An Unusual Reason to Quit Smoking

Quitting smoking could save your life in a way you may not know.

We have all heard smoking is a bad habit and not good for you. Children are taught in elementary school to not even begin smoking. And those who do smoke are encouraged to stop and lead a healthier lifestyle.

I remember that when I was about 15, I tried smoking. It was awful…horrible. I still do not understand why people smoke and what makes them start such a bad habit in the first place, especially young children. It tastes and smells terrible.

And whoever thought of taking a bunch of dried leaves, crushing them, rolling them into some paper, lighting it and puffing away on it?

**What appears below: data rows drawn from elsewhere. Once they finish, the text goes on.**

Lemma insertSlotBlocking_room self x this :
  wf this -> slot_of this x -> mFullSlots this < mNumSlots this ->
  insertSlotBlocking self x this = Returns (inserted x this).
Proof.
  intros Hwf Hx Hroom. unfold insertSlotBlocking.
  rewrite eqb_false_lt by done. now apply insert_body_Returns.
Qed.

Lemma insertSlotNonBlocking_room x this :
  wf this -> slot_of this x -> mFullSlots this < mNumSlots this ->
  insertSlotNonBlocking x this = Returns (inserted x this).
Proof.
  intros Hwf Hx Hroom. unfold insertSlotNonBlocking.
  rewrite eqb_false_lt by done. now apply insert_body_Returns.
Qed.

Lemma insertSlotBlocking_full self x this :
  mFullSlots this = mNumSlots this ->
  insertSlotBlocking self x this
  = Waits (set_mBufferIsNotFull (wait (mBufferIsNotFull this) self) this).
Proof.
  intros Hfull. unfold insertSlotBlocking.
  now rewrite Hfull, Z.eqb_refl.
Qed.

Lemma insertSlotNonBlocking_full x this :
  mFullSlots this = mNumSlots this ->
  insertSlotNonBlocking x this = overflowReset this.
Proof.
  intros Hfull. unfold insertSlotNonBlocking.
  now rewrite Hfull, Z.eqb_refl.
Qed.

Lemma readSlotBlocking_some self out this :
  wf this -> slot_of this out -> 0 < mFullSlots this ->
  readSlotBlocking self out this = Returns (front this, consumed this).
Proof.
  intros Hwf Hx Hsome. unfold readSlotBlocking.
  rewrite eqb_false_gt by done. now apply read_body_Returns.
Qed.

Lemma readSlotNonBlocking_some out this :
  wf this -> slot_of this out -> 0 < mFullSlots this ->
  readSlotNonBlocking out this = Returns (front this, consumed this).
Proof.
  intros Hwf Hx Hsome. unfold readSlotNonBlocking.
  rewrite eqb_false_gt by done. now apply read_body_Returns.
Qed.
Lemma arange_len_nonpos (a b s : R) : (b - a) / s <= 0 -> arange_len a b s = O.
Proof.
  intros Hq. unfold arange_len. destruct (Rceil_spec ((b - a) / s)) as [H1 H2].
  assert (Rceil ((b - a) / s) < 1)%Z by (apply lt_IZR; lra). lia.
Qed.

(** ** The direct summation *)

(** C1. For every valid input (positive sample rate, positive window
    duration, non-empty signal of length N), [compute_dft] returns a
    spectrum with one value per point of the non-empty frequency axis, and the
    value at every index [k] of the axis is the direct summation
    [sum over n < N of signal[n] * exp(-i*2*pi*k*n/N)]: the exponent
    uses the bin index [k], not the frequency value. *)
Theorem compute_dft_direct_summation (sample_rate window_duration : R) (signal : list R) :
  valid_input sample_rate window_duration signal ->
  exists freqs tf,
    compute_dft sample_rate window_duration signal = Ok (freqs, tf) /\
    (0 < length freqs)%nat /\
    length tf = length freqs /\
    forall k : nat, (k < length freqs)%nat ->
      tf !! k = Some (direct_summation signal k).
Proof.
  intros (Hfs & Hd & Hsig).
  eexists _, _. split; [apply compute_dft_ok; lra|]. split.
  { rewrite np_arange_length. apply arange_len_lt_iff.
    - apply Rdiv_lt_0_compat; lra.
    - simpl. lra. }
  destruct (dft_loop_spec signal (np_arange 0 (3 * sample_rate) (1 / window_duration)))
    as [Hlen Hlk].
  split; [exact Hlen|]. intros k Hk.
  rewrite Hlk by exact Hk. rewrite dft_bin_direct_summation by exact Hsig. reflexivity.
Qed.

Lemma compute_dft_direct_summation_witness :
  valid_input 50 3 [0; 1] /\
  exists freqs tf,
    compute_dft 50 3 [0; 1] = Ok (freqs, tf) /\
    (0 < length freqs)%nat /\
    length tf = length freqs /\
    forall k : nat, (k < length freqs)%nat ->
      tf !! k = Some (direct_summation [0; 1] k).
Proof.
  assert (H : valid_input 50 3 [0; 1]).
  { unfold valid_input. repeat split; [lra|lra|discriminate]. }
  split; [exact H|]. exact (compute_dft_direct_summation 50 3 [0; 1] H).
Defined.
(** * The Multinomial distribution of tensorflow/contrib/distributions

    A shallow embedding of [multinomial.py] and the properties of its
    constructor, its shape methods, [log_prob], [prob], [mean] and
    [variance].

    Numbers are the reals extended with the IEEE special values (no rounding,
    no signed zero); a tensor is a static shape and an element accessor, with
    shapes and indices written innermost axis first; a graph tensor is a
    tensor together with the assertions that failed among its control
    dependencies, any of which may be the one reported when it is evaluated.
    The log-gamma function of the array library is a parameter. *)

From Stdlib Require Import String Ascii.
From Stdlib Require Import ZArith Reals Lra Lia List Bool Arith.
Import ListNotations.

Local Open Scope R_scope.

(** ** Numbers *)

Module Num.

(** A floating point value: a real, an infinity, or not-a-number. *)
Inductive num : Type :=
| Fin (r : R)
| PInf
| NInf
| NaN.

Definition nneg (x : num) : num :=
  match x with
  | Fin r => Fin (- r)
  | PInf => NInf
  | NInf => PInf
  | NaN => NaN
  end.

Definition nadd (x y : num) : num :=
  match x, y with
  | NaN, _ | _, NaN => NaN
  | Fin a, Fin b => Fin (a + b)
  | PInf, NInf | NInf, PInf => NaN
  | PInf, _ | _, PInf => PInf
  | NInf, _ | _, NInf => NInf
  end.

Definition nsub (x y : num) : num := nadd x (nneg y).

(** An infinity of the given sign times the real [a]; zero times an infinity
    is not a number. *)
Definition inf_times (positive : bool) (a : R) : num :=
  if Req_dec_T a 0 then NaN
  else if Rlt_dec 0 a then (if positive then PInf else NInf)
  else (if positive then NInf else PInf).
(** * task-flow notification service: presence store, offline queue,
      event consumer, recipient resolution and socket handlers.

    A shallow embedding of the notification service
      - config/redis.js: presence and offline-notification helpers,
      - config/rabbitmq.js: [startConsumers] and [handleTaskEvent],
      - handlers/socketHandlers.js: the handlers of a session,
      - server.js: the rooms joined on connection,
    together with the properties the specification states about them.

    Conventions.
      - An [async] function is a computation in the monad [eff]: it threads
        the state of the outside world and either returns or throws.
      - [new Date().toISOString()], [Date.now()] and [Math.random()] are
        inputs of the functions that read them.
      - [console.log] and [console.error] have no effect on any value
        studied here and are left out.
      - User ids in task events are strings: the Task schema declares
        every [userId] as [String], and the task service publishes the
        [x-user-id] header. The id of the user of a socket is the [id]
        claim of the token; [user_id] is its text, as a template literal
        renders it, and the presence calls [storeUserSession_id] and
        [removeUserSession_id] say what changes when it is a number. *)

From Stdlib Require Import ZArith String Ascii List Lia.
From stdpp Require Import base option gmap strings list fin_maps.

Local Open Scope string_scope.
Local Open Scope Z_scope.
Set Warnings "-register-all".

(* ===================================================================== *)
(** ** JavaScript values and control flow *)
(* ===================================================================== *)

(** JSON data. Objects nested inside a value keep their fields in source
    order; a top-level object that the code spreads or extends is a finite
    map from property names ([js_object]). *)
Inductive json : Type :=
| JNull
| JBool (b : bool)
| JNum (n : Z)
| JStr (s : string)
| JArr (items : list json)
| JObj (fields : list (string * json)).

Abbreviation js_object := (gmap string json).

(** The result of running a piece of JavaScript: a value, or an exception. *)
Inductive outcome (A : Type) : Type :=
| Returned (a : A)
| Thrown (err : string).
Arguments Returned {A} a.
Arguments Thrown {A} err.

An Upper Milford man I know stopped smoking after nearly 45 years of puffing on cigars and cigarettes. I applaud him—it was quite a feat. 

He quit gradually—decreasing by one every few days. When he got down to one, he said he no longer liked the taste and stopped altogether. He was congratulated by all who knew of his accomplishment.

But two weeks later he began to have some dull chest pains and attributed it to withdrawal symptoms. Then, the shortness of breath started. It was time to see a doctor, he said. This isn’t withdrawal.

Tests were ordered. Chest X-rays. EKGs. Stress Test. Cardiologist. Diagnosis:  blocked artery in the heart. Three days later it was off to surgery to have three stents put in the same artery—one area was 90 percent blocked.

“How could this have happened and I not know it?” wondered the township resident.

Could it be related to my quitting smoking, he asked his cardiologist. Everything was fine until then.

“It is most certainly related—but that doesn’t mean you can go back to smoking,” his doctor said.

According to the doctor, smoking acts as a sedative in the body. This man may have been having very mild symptoms for quite some time and felt no pain or discomfort while he was puffing away. His doctor told him he was “a heart attack waiting to happen." It was when he stopped smoking that the symptoms were now being felt, he said.

A former Upper Milford resident told me he noticed that when he smokes, his back pain eases up. The doctors can’t seem to find a reason for his pain and none of the painkillers, either over-the-counter or prescribed, relieve his pain.  But a few puffs of a cigar or a cigarette will. Unfortunately, it also sedates the symptoms of other illnesses, aches and pains, as well. Hopefully, the doctors will be able to find the cause of his back pain and the gentleman will stop smoking before he, too, is a heart attack waiting to happen.

So now you have another reason to quit smoking—you’ll have a better chance to feel the symptoms of any problems before you have a heart attack or stroke.